The medical doctrines spread by Garioponto and his contemporaries did not disappear with them; other masters followed their footsteps. In the second half of the twelfth century three illustrious masters honored their predecessors: Master Salerno, Matteo Plateario junior and Musandino. Salerno's Tabulae Salernitanae and Compendium formulated a general therapy and drug preparation treatment. Matteo Plateario junior wrote Glosse Platearium, where he describes plants and various medicinal products.

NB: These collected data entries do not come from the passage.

(** * A shallow embedding of the ESG profile pipeline of rsgrisk (esg/)

    Python values are modelled by [pyval]; Python strings by Rocq [string],
    each [Ascii.ascii] read as a code point below 256 (Latin-1 range).
    Python floats are the kernel's IEEE-754 binary64 floats ([PrimFloat]).
    Raised exceptions are the [Err] branch of [result]. *)

From Stdlib Require Import ZArith Lia List Bool Ascii String.
From Stdlib Require Import Floats Sorting.Sorted Sorting.Permutation.
Import ListNotations.
Set Warnings "-register-all -inexact-float".

Open Scope string_scope.
Open Scope Z_scope.

(** ** Exceptions and the error monad *)

Inductive exc :=
| ESGServiceError (msg : string)
| AttributeError
| TypeError
| ValueError
| OverflowError
| RecursionError
| JSONDecodeError.

Inductive result (A : Type) :=
| Ok (a : A)
| Err (e : exc).
Arguments Ok {A} a.
Arguments Err {A} e.

Definition bind {A B} (m : result A) (k : A -> result B) : result B :=
  match m with
  | Ok a => k a
  | Err e => Err e
  end.

Notation "'let*' x ':=' m 'in' k" := (bind m (fun x => k))
  (at level 200, x name, m at level 100, k at level 200).

(** [[f(x) for x in l]], stopping at the first raised exception. *)
Fixpoint mapM {A B} (f : A -> result B) (l : list A) : result (list B) :=
  match l with
  | [] => Ok []
  | x :: l' => let* y := f x in let* ys := mapM f l' in Ok (y :: ys)
  end.

(** ** Characters and strings (Python [str] on code points below 256) *)

Module Text.

Definition code (c : ascii) : Z := Z.of_N (N_of_ascii c).
Definition char_of_code (n : Z) : ascii := ascii_of_N (Z.to_N n).

(** [str.isspace] / regex [\s] on code points below 256. *)
Definition is_space (c : ascii) : bool :=
  let n := code c in
  ((9 <=? n) && (n <=? 13)) || ((28 <=? n) && (n <=? 32))
  || (n =? 133) || (n =? 160).

(** [str.lower] on code points below 256. *)
Definition lower_char (c : ascii) : ascii :=
  let n := code c in
  if ((65 <=? n) && (n <=? 90)) || ((192 <=? n) && (n <=? 222) && negb (n =? 215))
  then char_of_code (n + 32) else c.

Fixpoint py_lower (s : string) : string :=
  match s with
  | EmptyString => EmptyString
  | String c r => String (lower_char c) (py_lower r)
  end.

Fixpoint lstrip (s : string) : string :=
  match s with
  | EmptyString => EmptyString
  | String c r => if is_space c then lstrip r else s
  end.

Fixpoint rstrip (s : string) : string :=
  match s with
  | EmptyString => EmptyString
  | String c r =>
      match rstrip r with
      | EmptyString => if is_space c then EmptyString else String c EmptyString
      | r' => String c r'
      end
  end.

(** [s.strip()] *)
Definition py_strip (s : string) : string := rstrip (lstrip s).

(** [re.sub(r"\s+", " ", s)]: every maximal run of whitespace becomes one
    space; [in_run] records that the previous character was whitespace. *)
Fixpoint sub_ws (in_run : bool) (s : string) : string :=
  match s with
  | EmptyString => EmptyString
  | String c r =>
      if is_space c
      then if in_run then sub_ws true r else String " " (sub_ws true r)
      else String c (sub_ws false r)
  end.

(** [keyword in text] *)
Definition contains (needle hay : string) : bool :=
  match needle with
  | EmptyString => true
  | _ =>
      (fix go (h : string) : bool :=
         (String.prefix needle h)
         || match h with EmptyString => false | String _ r => go r end) hay
  end.

(** Shape predicates used by the statements about normalisation. *)
Definition starts_with_space (s : string) : bool :=
  match s with String c _ => is_space c | EmptyString => false end.

Fixpoint ends_with_space (s : string) : bool :=
  match s with
  | EmptyString => false
  | String c EmptyString => is_space c
  | String _ r => ends_with_space r
  end.

Fixpoint has_adjacent_spaces (s : string) : bool :=
  match s with
  | String c ((String d _) as r) => (is_space c && is_space d) || has_adjacent_spaces r
  | _ => false
  end.

End Text.

Import Text.

(** ** esg/utils.py: [normalize_company_name] *)

Definition normalize_company_name (name : string) : string :=
  sub_ws false (py_strip name).

(** ** SHA-1 (hashlib.sha1) over bytes, with [hexdigest] *)

Module Sha1.

Definition mask32 : Z := 2 ^ 32 - 1.
Definition w32 (x : Z) : Z := Z.land x mask32.
Definition rotl (x : Z) (n : Z) : Z :=
  w32 (Z.lor (Z.shiftl x n) (Z.shiftr x (32 - n))).

Definition be_bytes (n : nat) (x : Z) : list Z :=
  map (fun i => Z.land (Z.shiftr x (8 * Z.of_nat (n - 1 - i))) 255) (seq 0 n).

Definition pad (msg : list Z) : list Z :=
  let len := Z.of_nat (List.length msg) in
  (msg ++ [128] ++ repeat 0 (Z.to_nat ((55 - len) mod 64)) ++ be_bytes 8 (8 * len))%list.

Definition word_of (b : list Z) : Z :=
  fold_left (fun acc x => acc * 256 + x) b 0.

Fixpoint words (fuel : nat) (b : list Z) : list Z :=
  match fuel with
  | O => []
  | S f => match b with [] => [] | _ => word_of (firstn 4 b) :: words f (skipn 4 b) end
  end.

Fixpoint chunks (fuel : nat) (b : list Z) : list (list Z) :=
  match fuel with
  | O => []
  | S f => match b with [] => [] | _ => firstn 64 b :: chunks f (skipn 64 b) end
  end.

(** The message schedule, most recent word first. *)
Fixpoint extend (n : nat) (rw : list Z) : list Z :=
  match n with
  | O => rw
  | S k =>
      let w := rotl (Z.lxor (Z.lxor (nth 2 rw 0) (nth 7 rw 0))
                            (Z.lxor (nth 13 rw 0) (nth 15 rw 0))) 1 in
      extend k (w :: rw)
  end.

Definition schedule (chunk : list Z) : list Z :=
  rev (extend 64 (rev (words 16 chunk))).

Record st := mkst { ha : Z; hb : Z; hc : Z; hd : Z; he : Z }.

Definition round (i : nat) (wi : Z) (s : st) : st :=
  let '(mkst a b c d e) := s in
  let '(f, k) :=
    if (i <? 20)%nat then (Z.lor (Z.land b c) (Z.land (Z.lxor b mask32) d), 1518500249)
    else if (i <? 40)%nat then (Z.lxor (Z.lxor b c) d, 1859775393)
    else if (i <? 60)%nat then (Z.lor (Z.lor (Z.land b c) (Z.land b d)) (Z.land c d), 2400959708)
    else (Z.lxor (Z.lxor b c) d, 3395469782) in
  let temp := w32 (rotl a 5 + f + e + k + wi) in
  mkst temp a (rotl b 30) c d.

Fixpoint rounds (i : nat) (ws : list Z) (s : st) : st :=
  match ws with
  | [] => s
  | w :: ws' => rounds (S i) ws' (round i w s)
  end.

Definition compress (h : st) (chunk : list Z) : st :=
  let '(mkst a b c d e) := rounds 0 (schedule chunk) h in
  mkst (w32 (ha h + a)) (w32 (hb h + b)) (w32 (hc h + c)) (w32 (hd h + d)) (w32 (he h + e)).

Definition h_init : st := mkst 1732584193 4023233417 2562383102 271733878 3285377520.

Definition sha1 (msg : list Z) : st :=
  let p := pad msg in fold_left compress (chunks (List.length p) p) h_init.

Definition hexdigit (n : Z) : ascii :=
  if n <? 10 then char_of_code (48 + n) else char_of_code (87 + n).

Definition hex8 (w : Z) : string :=
  string_of_list_ascii
    (map (fun sh => hexdigit (Z.land (Z.shiftr w sh) 15)) [28; 24; 20; 16; 12; 8; 4; 0]).

Definition hexdigest (h : st) : string :=
  (hex8 (ha h) ++ hex8 (hb h) ++ hex8 (hc h) ++ hex8 (hd h) ++ hex8 (he h))%string.

End Sha1.

(** [str.encode('utf-8')] for code points below 256. *)
Fixpoint utf8_encode (s : string) : list Z :=
  match s with
  | EmptyString => []
  | String c r =>
      let n := code c in
      ((if n <? 128 then [n] else [192 + n / 64; 128 + n mod 64]) ++ utf8_encode r)%list
  end.

(** ** esg/utils.py: [make_cache_key] *)

Definition make_cache_key (company_name : string) : string :=
  let normalized := py_lower (normalize_company_name company_name) in
  let digest := Sha1.hexdigest (Sha1.sha1 (utf8_encode normalized)) in
  ("esg:company:" ++ digest)%string.

(** ** Python values *)

Inductive pyval :=
| PNone
| PBool (b : bool)
| PInt (z : Z)
| PFloat (f : float)
| PStr (s : string)
| PList (l : list pyval)
| PDict (kvs : list (string * pyval)).

Module Py.

(** [bool(v)] *)
Definition truthy (v : pyval) : bool :=
  match v with
  | PNone => false
  | PBool b => b
  | PInt z => negb (z =? 0)
  | PFloat f => negb (PrimFloat.eqb f (0)%float)
  | PStr s => match s with EmptyString => false | _ => true end
  | PList l => match l with [] => false | _ => true end
  | PDict kvs => match kvs with [] => false | _ => true end
  end.

(** [a or b] *)
Definition py_or (a b : pyval) : pyval := if truthy a then a else b.

(** Dicts are association lists with distinct keys, in insertion order. *)
Fixpoint dict_get (kvs : list (string * pyval)) (k : string) : option pyval :=
  match kvs with
  | [] => None
  | (k', v) :: r => if String.eqb k k' then Some v else dict_get r k
  end.

(** [d[k] = v]: an existing key keeps its position. *)
Fixpoint dict_set (kvs : list (string * pyval)) (k : string) (v : pyval)
  : list (string * pyval) :=
  match kvs with
  | [] => [(k, v)]
  | (k', v') :: r => if String.eqb k k' then (k', v) :: r else (k', v') :: dict_set r k v
  end.

(** [d.get(k, default)]: only dicts have [.get]. *)
Definition get (d : pyval) (k : string) (default : pyval) : result pyval :=
  match d with
  | PDict kvs => Ok (match dict_get kvs k with Some v => v | None => default end)
  | _ => Err AttributeError
  end.

(** [for x in v] *)
Definition iter (v : pyval) : result (list pyval) :=
  match v with
  | PList l => Ok l
  | PDict kvs => Ok (map (fun kv => PStr (fst kv)) kvs)
  | PStr s => Ok (map (fun c => PStr (String c EmptyString)) (list_ascii_of_string s))
  | _ => Err TypeError
  end.

End Py.

(** ** Python floats *)

Module Flt.

Definition zero : float := 0%float.
Definition hundred : float := 100%float.

(** [n / d] rounded to the nearest integer, ties to even ([n >= 0], [d > 0]). *)
Definition rhe_div (n d : Z) : Z :=
  let q := n / d in
  let r := n mod d in
  if 2 * r <? d then q
  else if d <? 2 * r then q + 1
  else if Z.even q then q else q + 1.

(** The binary64 significand and exponent nearest to [p / q] ([p, q > 0]);
    [None] when the value rounds beyond the largest finite float. *)
Definition binary_round (p q : Z) : option (Z * Z) :=
  let scaled e := if 0 <=? e then (p, q * 2 ^ e) else (p * 2 ^ (- e), q) in
  let e0 := Z.log2 p - Z.log2 q - 52 in
  let e1 := let '(n, d) := scaled e0 in if n / d <? 2 ^ 52 then e0 - 1 else e0 in
  let e2 := Z.max e1 (-1074) in
  let '(n, d) := scaled e2 in
  let m := rhe_div n d in
  let '(m', e3) := if m =? 2 ^ 53 then (2 ^ 52, e2 + 1) else (m, e2) in
  if 971 <? e3 then None else Some (m', e3).

Definition signed_zero (neg : bool) : float := if neg then (-0)%float else 0%float.
Definition signed_inf (neg : bool) : float := if neg then neg_infinity else infinity.

(** The float nearest to [+-p/q] ([p >= 0], [q > 0]), [+-inf] on overflow. *)
Definition of_ratio (neg : bool) (p q : Z) : float :=
  if p <=? 0 then signed_zero neg else
  match binary_round p q with
  | None => signed_inf neg
  | Some (m, e) =>
      if m <=? 0 then signed_zero neg else SF2Prim (S754_finite neg (Z.to_pos m) e)
  end.

(** [float(z)] for an [int]: correctly rounded, [OverflowError] when too large. *)
Definition of_int (z : Z) : result float :=
  if z =? 0 then Ok zero else
  match binary_round (Z.abs z) 1 with
  | None => Err OverflowError
  | Some (m, e) => Ok (SF2Prim (S754_finite (z <? 0) (Z.to_pos m) e))
  end.

(** The float nearest to [+-d * 10^e]. *)
Definition of_decimal (neg : bool) (d e : Z) : float :=
  if d <=? 0 then signed_zero neg
  else if 400 <? e then signed_inf neg
  else if Z.log2 d + 1 + 3 * e <=? -1076 then signed_zero neg
  else if 0 <=? e then of_ratio neg (d * 10 ^ e) 1
  else of_ratio neg d (10 ^ (- e)).

(** [round(x, 2)]: the exact value of [x] rounded to a multiple of 1/100
    (ties to even), then converted back to the nearest float. *)
Definition round2 (x : float) : float :=
  match Prim2SF x with
  | S754_finite s m e =>
      let k := if 0 <=? e then Z.pos m * 2 ^ e * 100
               else rhe_div (Z.pos m * 100) (2 ^ (- e)) in
      of_ratio s k 100
  | _ => x
  end.

(** [min(a, b)] and [max(a, b)] as the builtins compute them. *)
Definition py_min (a b : float) : float := if PrimFloat.ltb b a then b else a.
Definition py_max (a b : float) : float := if PrimFloat.ltb a b then b else a.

Musandino is the renowned master, destined to spread the dogmas of medicine. Other eminent figures were Romualdo Guarna, who was called twice to the bedside of William I of Sicily, and Antonio Solimena, who treated Queen Joanna II of Naples at the end of the 14th century. Distinguished for his doctrine, he was raised to the high office of Maestro Razionale della Magna Curia. Another noble figure was Giovanni da Procida.

There are many Salernitan masters in the centuries who lent their work to war operations. At the service of the army of Robert of Anjou, Duke of Calabria, operating in Sicily in 1299 there are Bartolomeo de Vallona and Filippo Fundacario.

==List of famous professors==
- Garioponto (10–11th century)
- Peter Cleric (10–11th century)
- Alfano I (11th century)
- Constantine the African (11th century)
- Trota de Ruggiero (11th century, the most famous of the mulieres Saleritanae)
- Pietro da Eboli (11th century)
- Giovanni Afflacio
- Nicolò Salernitano (12th century)
- Saladino d'Ascoli (12th century)
- Giovanni Plateario, husband of Trota and his children:
  - Giovanni Plateario the Young and Matte Plateary (12th century)
- Niccolò da Reggio (Nicola Deoprepio – 13th century)
- Ruggero Frugardi (13th century)
- Giovanni da Procida (13th century)
- Abella (14th century, one of the mulieres Saleritanae)
- Matteo Silvatico (14th century)
- Mercuriade (14th century, probably a pseudonym, was one of the mulieres Saleritanae)
- Constance Calenda (15th century, one of the mulieres Salernitanae)
- Rebecca de Guarna (15th century, one of the mulieres Saleritanae)
- Vincenzo Braca (16–17th century)
- Domenico Cotugno (18th–19th century)
- Giuseppe Gaimari (18–19th century)

==Other legends==
===Legend of the Poor Henry===

This most celebrated legend was handed down by the medieval German minstrels, and written in the 1190s as the narrative poem Der arme Heinrich (Poor Henry) by Hartmann von Aue. The story was then "rediscovered" by Longfellow and published as The Golden Legend (1851). Henry, prince of Germany, was a beautiful and strong young man, engaged with the young princess Elsie. One day, however, he was struck by leprosy and began to swell quickly, so that the subjects, seeing him now destined to certain death, renamed him "Poor Henry". The prince had a dream one night: the devil personally suggested that he be taken care of by the Salernitian doctors, intimating to him that he would only be healed if he had bathed in the blood of a young virgin who had died for him voluntarily. Though Elsie was immediately offered for the horrific sacrifice, Henry refused disdainfully, preferring to listen to the doctors' opinion. After a long voyage, the whole court came to Salerno and Henry, before attending the Medical school, wanted to go to the Cathedral to pray on the tomb of St. Matthew. Here, in a vision, he found himself miraculously cured of evil and married Elsie on the same altar of the saint.

===Legend of Robert and Sibylla===

Another tradition is that of the Legend of Robert of Normandy and Sibylla of Conversano. During the crusades, Robert was struck by a poisoned arrow. Because his condition had become serious, he returned to Salerno to consult physicians, whose response was drastic: the only way to save his life was to suck away the poison from the wound, but who would have done it would have died in his place. Roberto dismissed everyone, preferring to die, but his wife Sibylla of Conversano sucked his poison over the night, dying for her beloved husband. This legend is depicted in a miniature on the cover of the Canon of Avicenna, in which one sees Roberto with his court, who greets and thanks the doctors at the gates of the city, while in the background the ships are ready to go; on the left, four other doctors deal with Sibylla, recognizable by the crown, struck down by poison.